I’ve been finding my way around the night sky with a star map for more than six decades and have always found it quite easy.
And then in 1994, I visited the Southern Hemisphere for the first time.
For those who aren’t aware, stars and constellations visible from there are different from those we see from the northern half of our planet, and I was lost!
I learned quickly that using a star map is easy only when you already know the sky!
But a little understanding of how one works can get you zipping around the heavens in no time.
Today, of course, many planetarium apps can show stars accurately; all it takes is holding a smartphone up to the night sky.
But the phone’s bright light and relatively small labels can make stargazing challenging.
I’m pretty old school when it comes to using a star map; I’ve always preferred a paper map and a red flashlight (to protect night vision) to help make the evening more productive and enjoyable.
Not just any old generic star map will work. Since our view of the night sky changes constantly as our planet rotates and orbits the sun, we must be sure to use one made for our location on Earth, the correct time and season.
The map I’ve supplied here is one I created from heavens-above.com (and the “Interactive sky chart” link) for midnorthern latitudes during the evening hours of early June 2025.
Within the circular outline of the star map, each dot represents a star, with larger dots representing brighter stars.
The cardinal directions (N, S, E, W) are printed along the outer edge, and to help organize the heavens into recognizable segments, traditional star patterns are outlined by lines.
Simple enough so far.
But using a star map under the night sky is where many people become frustrated.

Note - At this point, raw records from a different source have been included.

(* ===== verification/GuardProps.v ===== *)
(** * Correctness of the event guard *)
From S2P Require Import Prelude Api Oss Guard.
Import Guard.
#[local] Open Scope Z_scope.

(** ** The ring of time stamps as a queue *)

Definition slot (e : monitor_event) (i : nat) : nat :=
  Z.to_nat ((origin_idx e + Z.of_nat i) mod threshold e).

(** The active time stamps, oldest first. *)
Definition queue (e : monitor_event) : list Z :=
  match record_array e with
  | Some recs => map (fun i => default 0 (recs !! slot e i)) (seq 0 (Z.to_nat (active e)))
  | None => []
  end.

(** What every operation keeps: the array has the size the threshold is
    bounded by, and the indices stay inside it. *)
Record event_wf (max : Z) (e : monitor_event) : Prop := {
  wf_recs : exists recs, record_array e = Some recs /\ Z.of_nat (length recs) = max;
  wf_max : max <= 57;
  wf_threshold : 1 <= threshold e <= max;
  wf_origin : 0 <= origin_idx e < max;
  wf_active : 0 <= active e <= max;
  wf_lock : ev_lock e = true;
}.

(** What holds as long as the threshold is not changed. *)
Record ring_ok (e : monitor_event) : Prop := {
  ring_origin : 0 <= origin_idx e < threshold e;
  ring_active : 0 <= active e <= threshold e;
}.
Lemma owners_cut T v sz A : owners (cut T v sz A) = owners A.
Proof.
  unfold cut. destruct (share v A) as [g|]; [|done]. destruct (_ =? 0); [done|].
  by rewrite owners_coalesce, owners_ins, owners_map by (done || intros; apply owner_resize).
Qed.

Lemma normal_map (f : seg -> seg) A pf : (forall g, owner (f g) = owner g) -> normal pf (f <$> A) = normal pf A.
Proof.
  intros Hf. revert pf. induction A as [|g A IH]; intros pf; cbn; [done|].
  rewrite IH. unfold is_free. by rewrite Hf.
Qed.

Lemma normal_cut T v sz A : normal false A = true -> normal false (cut T v sz A) = true.
Proof.
  intros Hn. unfold cut. destruct (share v A); [|done]. destruct (_ =? 0); [done|]. apply coalesce_is_normal.
Qed.

Lemma release_owner v A : v ∉ owners (release v A).
Proof.
  unfold release. rewrite owners_coalesce.
  induction A as [|g A IH]; [apply not_elem_of_nil|]. rewrite fmap_cons, owners_cons.
  unfold disown, owned_by. destruct (owner g) as [w|] eqn:E; [|by rewrite E].
  destruct (Z.eqb_spec w v); cbn; [done|]. rewrite E. apply not_elem_of_cons. split; [congruence|done].
Qed.

Lemma release_split v AU g AV : owner g = Some v -> v ∉ owners AU -> v ∉ owners AV ->
  release v (AU ++ g :: AV) = coalesce (AU ++ (g <| owner := None |>) :: AV).
Proof.
  intros Hg HU HV. unfold release. rewrite (map_mid _ v) by (done || apply disown_other).
  unfold disown. by rewrite (proj2 (owned_by_spec v g) Hg).
Qed.

Lemma release_none v A : normal false A = true -> v ∉ owners A -> release v A = A.
Proof.
  intros HN Hv. unfold release. rewrite (map_not_owned _ v) by (done || apply disown_other).
  by eapply coalesce_normal_id.
Qed.

Lemma share_inv v A : NoDup (owners A) -> v ∈ owners A ->
  exists AU g AV, A = AU ++ g :: AV /\ owner g = Some v /\ (v ∉ owners AU) /\ (v ∉ owners AV).
Proof.
  induction A as [|g A IH]; [by intros _ ?%not_elem_of_nil|]. rewrite owners_cons.
  destruct (owner g) as [w|] eqn:E.
  - intros [Hw Hnd]%NoDup_cons. rewrite elem_of_cons. intros [->|Hv].
    + exists [], g, A. split_and!; [done|done|apply not_elem_of_nil|done].
    + destruct (IH Hnd Hv) as (AU & h & AV & -> & Hh & H1 & H2). exists (g :: AU), h, AV.
      split_and!; [done|done| |done]. rewrite owners_cons, E. apply not_elem_of_cons. split; [|done].
      intros ->. done.
  - intros Hnd Hv. destruct (IH Hnd Hv) as (AU & h & AV & -> & Hh & H1 & H2). exists (g :: AU), h, AV.
    split_and!; [done|done| |done]. by rewrite owners_cons, E.
Qed.

(** *** Placing *)

Lemma take_split v sz AU g AV :
  Forall (fun h => is_free h && (sz <=? len h) = false) AU -> is_free g = true -> sz <= len g ->
  take_seg v sz (AU ++ g :: AV) = Some (AU ++ (g <| owner := Some v |>) :: AV).
Proof.
  intros H Hg Hn. induction H as [|h A Hh _ IH]; cbn.
  - rewrite Hg. by rewrite (proj2 (Z.leb_le sz (len g)) Hn).
  - by rewrite Hh, IH.
Qed.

The trick is that, unlike a roadmap, which is held in a normal reading position, a star map must be held overhead, with its cardinal points aligned to the actual directions.
Once we learn this, we’re ready to do some stargazing!
There are two ways to use a star map. First, we can go from the sky to the map.
Suppose, for example, we spot a fairly bright star halfway from the southeastern horizon to the zenith (the map’s center and overhead point). A glance at the map shows that this star must be Spica, the brightest in the constellation Virgo.
The other way to use the map is to go from the map to the sky. Suppose we want to find the stars Castor and Pollux in Gemini. The star map shows these two equally bright stars sitting low in the west, so that’s where we must look for them in the heavens.
The biggest shock in store for most skywatchers is that star patterns overhead appear much larger than they do on the map.
This shouldn’t be surprising, though. After all, the sky map is only a scale model of the real sky.
Once we grasp this difference in scale, finding our way around the sky becomes a relatively simple and enjoyable process.